Introduction
Do you know why Eigen is gaining popularity nowadays?
The reasons are many, but we will learn a few prominent ones. Being open-source, it is accessible to all. It requires codes in C++, one of the most used programming languages. It works very fast and finds applications in many tasks. It transforms tedious calculations into feasible solutions. You can use Eigen’s library in Linear Algebra, Matrix Operations, Numericals, Algorithms, etc.

This article will discuss two of Eigen's most necessary foundational concepts. That is Map Classes and Aliasing and several modules of it. Every module has been explained using detailed examples to help you understand better.
Map Classes
Sometimes there arises a situation where you want to use raw arrays as an Eigenvector or matrix.
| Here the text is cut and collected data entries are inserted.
Definition validate_required_fields (self : IdentityCatalog) : outcome CatalogError unit :=
  for_each (λ provider,
      validate_metadata "AgentProvider" provider.(ap_metadata) ?;
      nonempty "AgentProvider" "adapter_kind" provider.(ap_adapter_kind) ?;
      nonempty "AgentProvider" "display_name" provider.(ap_display_name))
    self.(ic_agent_providers) ?;
  for_each (λ provider,
      validate_metadata "ModelProvider" provider.(mp_metadata) ?;
      nonempty "ModelProvider" "provider_key" provider.(mp_provider_key))
    self.(ic_model_providers) ?;
  for_each (λ account,
      validate_metadata "Account" account.(acc_metadata) ?;
      nonempty "Account" "provider_identity" account.(acc_provider_identity))
    self.(ic_accounts) ?;
  for_each (λ model,
      validate_metadata "Model" model.(md_metadata) ?;
      nonempty "Model" "provider_model_id" model.(md_provider_model_id))
    self.(ic_models) ?;
  for_each (λ inst, validate_metadata "AgentInstance" inst.(ai_metadata))
    self.(ic_agent_instances) ?;
  for_each (λ project,
      validate_metadata "Project" project.(pj_metadata) ?;
      nonempty "Project" "name" project.(pj_name) ?;
      nonempty "Project" "workspace_root" project.(pj_workspace_root) ?;
      fail_if negb (bool_decide (project.(pj_policy).(sp_layer) = ProjectLayer))
        with InvalidPolicyLayer "Project" ProjectLayer;;
      Ok tt)
    self.(ic_projects) ?;
  for_each (λ role,
      validate_metadata "Role" role.(rl_metadata) ?;
      nonempty "Role" "name" role.(rl_name) ?;
      fail_if negb (bool_decide (role.(rl_policy).(sp_layer) = RoleOrAgent))
        with InvalidPolicyLayer "Role" RoleOrAgent;;
      Ok tt)
    self.(ic_roles) ?;
  for_each (λ session,
      validate_metadata "Session" session.(ss_metadata) ?;
      match session.(ss_provider_session_id) with
      | Some provider_session_id => nonempty "Session" "provider_session_id" provider_session_id
      | None => Ok tt
      end)
    self.(ic_sessions) ?;
  for_each (λ run, validate_metadata "Run" run.(rn_metadata)) self.(ic_runs) ?;
  for_each (λ reference,
      validate_metadata "CredentialReference" reference.(cr_metadata) ?;
      nonempty "CredentialReference" "service" reference.(cr_service) ?;
      nonempty "CredentialReference" "account_label" reference.(cr_account_label))
    self.(ic_credential_references).

(** The bodies of the five reference loops of [validate]. *)
Definition validate_account (self : IdentityCatalog) (account : Account)
    : outcome CatalogError unit :=
  require (existsb (λ item, bool_decide (item.(ap_metadata).(em_id) = account.(acc_agent_provider_id)))
             self.(ic_agent_providers))
    "Account" "agent_provider_id" (value account.(acc_agent_provider_id)) ?;
  match account.(acc_credential_reference_id) with
  | Some reference_id =>
      require (existsb (λ item, bool_decide (item.(cr_metadata).(em_id) = reference_id))
                 self.(ic_credential_references))
        "Account" "credential_reference_id" (value reference_id)
  | None => Ok tt
  end.

Definition validate_model (self : IdentityCatalog) (model : Model) : outcome CatalogError unit :=
  require (existsb (λ item, bool_decide (item.(mp_metadata).(em_id) = model.(md_model_provider_id)))
             self.(ic_model_providers))
    "Model" "model_provider_id" (value model.(md_model_provider_id)).

Definition validate_instance (self : IdentityCatalog) (inst : AgentInstance)
    : outcome CatalogError unit :=
  require (existsb (λ item, bool_decide (item.(ap_metadata).(em_id) = inst.(ai_agent_provider_id)))
             self.(ic_agent_providers))
    "AgentInstance" "agent_provider_id" (value inst.(ai_agent_provider_id)) ?;
  match inst.(ai_account_id) with
  | Some account_id =>
      let? account :=
        ok_or (List.find (λ item, bool_decide (item.(acc_metadata).(em_id) = account_id))
                 self.(ic_accounts))
              (MissingReference "AgentInstance" "account_id" (value account_id)) in
      fail_if negb (bool_decide (account.(acc_agent_provider_id) = inst.(ai_agent_provider_id)))
        with AgentProviderMismatch;;
      Ok tt
  | None => Ok tt
  end ?;
  match inst.(ai_default_model_id) with
  | Some model_id =>
      require (existsb (λ item, bool_decide (item.(md_metadata).(em_id) = model_id))
                 self.(ic_models))
        "AgentInstance" "default_model_id" (value model_id)
  | None => Ok tt
  end.

Definition validate_session (self : IdentityCatalog) (session : Session)
    : outcome CatalogError unit :=
  require (existsb (λ item, bool_decide (item.(ai_metadata).(em_id) = session.(ss_agent_instance_id)))
             self.(ic_agent_instances))
    "Session" "agent_instance_id" (value session.(ss_agent_instance_id)) ?;
  require (existsb (λ item, bool_decide (item.(pj_metadata).(em_id) = session.(ss_project_id)))
             self.(ic_projects))
    "Session" "project_id" (value session.(ss_project_id)).

Definition validate_run (self : IdentityCatalog) (run : Run) : outcome CatalogError unit :=
  require (existsb (λ item, bool_decide (item.(ss_metadata).(em_id) = run.(rn_session_id)))
             self.(ic_sessions))
    "Run" "session_id" (value run.(rn_session_id)) ?;
  require (existsb (λ item, bool_decide (item.(md_metadata).(em_id) = run.(rn_model_id)))
             self.(ic_models))
    "Run" "model_id" (value run.(rn_model_id)) ?;
  validate_run_timing run.

Definition validate_catalog (self : IdentityCatalog) : outcome CatalogError unit :=
  unique "CredentialReference"
    (map (λ item, value item.(cr_metadata).(em_id)) self.(ic_credential_references)) ?;
  unique "AgentProvider"
    (map (λ item, value item.(ap_metadata).(em_id)) self.(ic_agent_providers)) ?;
  unique "ModelProvider"
    (map (λ item, value item.(mp_metadata).(em_id)) self.(ic_model_providers)) ?;
  unique "Account" (map (λ item, value item.(acc_metadata).(em_id)) self.(ic_accounts)) ?;
  unique "Model" (map (λ item, value item.(md_metadata).(em_id)) self.(ic_models)) ?;
  unique "AgentInstance"
    (map (λ item, value item.(ai_metadata).(em_id)) self.(ic_agent_instances)) ?;
  unique "Project" (map (λ item, value item.(pj_metadata).(em_id)) self.(ic_projects)) ?;
  unique "Role" (map (λ item, value item.(rl_metadata).(em_id)) self.(ic_roles)) ?;
  unique "Session" (map (λ item, value item.(ss_metadata).(em_id)) self.(ic_sessions)) ?;
  unique "Run" (map (λ item, value item.(rn_metadata).(em_id)) self.(ic_runs)) ?;
  validate_required_fields self ?;
  for_each (validate_account self) self.(ic_accounts) ?;
  for_each (validate_model self) self.(ic_models) ?;
  for_each (validate_instance self) self.(ic_agent_instances) ?;
  for_each (validate_session self) self.(ic_sessions) ?;
  for_each (validate_run self) self.(ic_runs).

(** ** Specification *)

Section spec.
Context (c : IdentityCatalog).

Definition credential_ids := map (λ item, item.(cr_metadata).(em_id)) c.(ic_credential_references).
Definition provider_ids := map (λ item, item.(ap_metadata).(em_id)) c.(ic_agent_providers).
Definition model_provider_ids := map (λ item, item.(mp_metadata).(em_id)) c.(ic_model_providers).
Definition account_ids := map (λ item, item.(acc_metadata).(em_id)) c.(ic_accounts).
Definition model_ids := map (λ item, item.(md_metadata).(em_id)) c.(ic_models).
Definition instance_ids := map (λ item, item.(ai_metadata).(em_id)) c.(ic_agent_instances).
Definition project_ids := map (λ item, item.(pj_metadata).(em_id)) c.(ic_projects).
Definition role_ids := map (λ item, item.(rl_metadata).(em_id)) c.(ic_roles).
Definition session_ids := map (λ item, item.(ss_metadata).(em_id)) c.(ic_sessions).
Definition run_ids := map (λ item, item.(rn_metadata).(em_id)) c.(ic_runs).

Definition distinct_ids : Prop :=
  NoDup credential_ids ∧ NoDup provider_ids ∧ NoDup model_provider_ids ∧ NoDup account_ids ∧
  NoDup model_ids ∧ NoDup instance_ids ∧ NoDup project_ids ∧ NoDup role_ids ∧
  NoDup session_ids ∧ NoDup run_ids.

Definition filled (s : string) : Prop := blank s = false.

Definition recorded {k} (m : EntityMetadata k) : Prop :=
  filled m.(em_created_at) ∧ filled m.(em_updated_at) ∧
  filled m.(em_provenance).(pv_source_kind) ∧ filled m.(em_provenance).(pv_source_id) ∧
  filled m.(em_provenance).(pv_recorded_by).

Definition provider_filled (x : AgentProvider) : Prop :=
  recorded x.(ap_metadata) ∧ filled x.(ap_adapter_kind) ∧ filled x.(ap_display_name).
Definition model_provider_filled (x : ModelProvider) : Prop :=
  recorded x.(mp_metadata) ∧ filled x.(mp_provider_key).
Definition account_filled (x : Account) : Prop :=
  recorded x.(acc_metadata) ∧ filled x.(acc_provider_identity).
Definition model_filled (x : Model) : Prop :=
  recorded x.(md_metadata) ∧ filled x.(md_provider_model_id).
Definition project_filled (x : Project) : Prop :=
  recorded x.(pj_metadata) ∧ filled x.(pj_name) ∧ filled x.(pj_workspace_root) ∧
  x.(pj_policy).(sp_layer) = ProjectLayer.
Definition role_filled (x : Role) : Prop :=
  recorded x.(rl_metadata) ∧ filled x.(rl_name) ∧ x.(rl_policy).(sp_layer) = RoleOrAgent.
Definition session_filled (x : Session) : Prop :=
  recorded x.(ss_metadata) ∧ ∀ s, x.(ss_provider_session_id) = Some s → filled s.
Definition credential_filled (x : CredentialReference) : Prop :=
  recorded x.(cr_metadata) ∧ filled x.(cr_service) ∧ filled x.(cr_account_label).

(** Every reference resolves, and an instance shares its account's provider. *)
Definition account_resolves (x : Account) : Prop :=
  x.(acc_agent_provider_id) ∈ provider_ids ∧
  ∀ r, x.(acc_credential_reference_id) = Some r → r ∈ credential_ids.
Definition instance_resolves (x : AgentInstance) : Prop :=
  x.(ai_agent_provider_id) ∈ provider_ids ∧
  (∀ a, x.(ai_account_id) = Some a → ∃ acc, acc ∈ c.(ic_accounts) ∧
     acc.(acc_metadata).(em_id) = a ∧ acc.(acc_agent_provider_id) = x.(ai_agent_provider_id)) ∧
  (∀ m, x.(ai_default_model_id) = Some m → m ∈ model_ids).
Definition session_resolves (x : Session) : Prop :=
  x.(ss_agent_instance_id) ∈ instance_ids ∧ x.(ss_project_id) ∈ project_ids.
Definition run_resolves (x : Run) : Prop :=
  x.(rn_session_id) ∈ session_ids ∧ x.(rn_model_id) ∈ model_ids.

(** A run that has begun has a start time, a finished run a finish time. *)
Definition run_timed (x : Run) : Prop :=
  (x.(rn_started_at) = None →
     x.(rn_state) ∈ [RunStarting; RunAwaitingApproval; RunCancelled]) ∧
  (x.(rn_finished_at) = None → x.(rn_state) ∉ [RunCancelled; RunFailed; RunSucceeded]).

Record valid_catalog : Prop := {
  vc_distinct : distinct_ids;
  vc_providers : Forall provider_filled c.(ic_agent_providers);
  vc_model_providers : Forall model_provider_filled c.(ic_model_providers);
  vc_accounts : Forall (λ x, account_filled x ∧ account_resolves x) c.(ic_accounts);
  vc_models : Forall (λ x, model_filled x ∧ x.(md_model_provider_id) ∈ model_provider_ids)
                c.(ic_models);
  vc_instances : Forall (λ x, recorded x.(ai_metadata) ∧ instance_resolves x)
                   c.(ic_agent_instances);
  vc_projects : Forall project_filled c.(ic_projects);
  vc_roles : Forall role_filled c.(ic_roles);
  vc_sessions : Forall (λ x, session_filled x ∧ session_resolves x) c.(ic_sessions);
  vc_runs : Forall (λ x, recorded x.(rn_metadata) ∧ run_resolves x ∧ run_timed x) c.(ic_runs);
  vc_credentials : Forall credential_filled c.(ic_credential_references);
}.

End spec.

(** ** Lemmas *)

Lemma catalog_unique_ok entity ids : unique entity ids = Ok tt ↔ NoDup ids.
Proof. apply all_distinct_ok. Qed.

#[export] Instance value_inj k : Inj (=) (=) (@value k).
Proof. by intros [] [] [= ->]. Qed.

Lemma NoDup_values {A k} (id : A → stable_id k) (l : list A) :
  NoDup (map (λ x, value (id x)) l) ↔ NoDup (map id l).
Proof.
  rewrite <- (map_map id value). apply (NoDup_fmap value).
Qed.

Lemma require_ok b entity field id : require b entity field id = Ok tt ↔ b = true.
Proof. by destruct b. Qed.
Lemma catalog_nonempty_ok entity field v : nonempty entity field v = Ok tt ↔ filled v.
Proof. unfold nonempty, filled. by destruct (blank v). Qed.
#[local] Hint Rewrite ex_unit @obind_ok @for_each_ok catalog_unique_ok @NoDup_values require_ok
  catalog_nonempty_ok @unit_guard_ok negb_false_iff
  @bool_decide_eq_true : catalog.

Lemma validate_metadata_ok {k} entity (m : EntityMetadata k) :
  validate_metadata entity m = Ok tt ↔ recorded m.
Proof. unfold validate_metadata, recorded. by autorewrite with catalog. Qed.
#[local] Hint Rewrite @validate_metadata_ok : catalog.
You are given two choices- make a copy of the data or import the data. Which one would you choose? Obviously, the first one because you can reuse the memory that way. This can be extremely useful in numerous contexts. And fortunately, importing becomes very convenient when you use Map Classes. The term ‘Map’ suggests that you pick a certain part of data and paste it somewhere else.

Map Types and Declaration
Every Map Object has a type defined by its Eigen equivalent. The default type requires only one template parameter whose syntax is:
Map<Matrix<typename Scalar, int Rows, int Cols> >
You need two pieces of information to construct any Map variable.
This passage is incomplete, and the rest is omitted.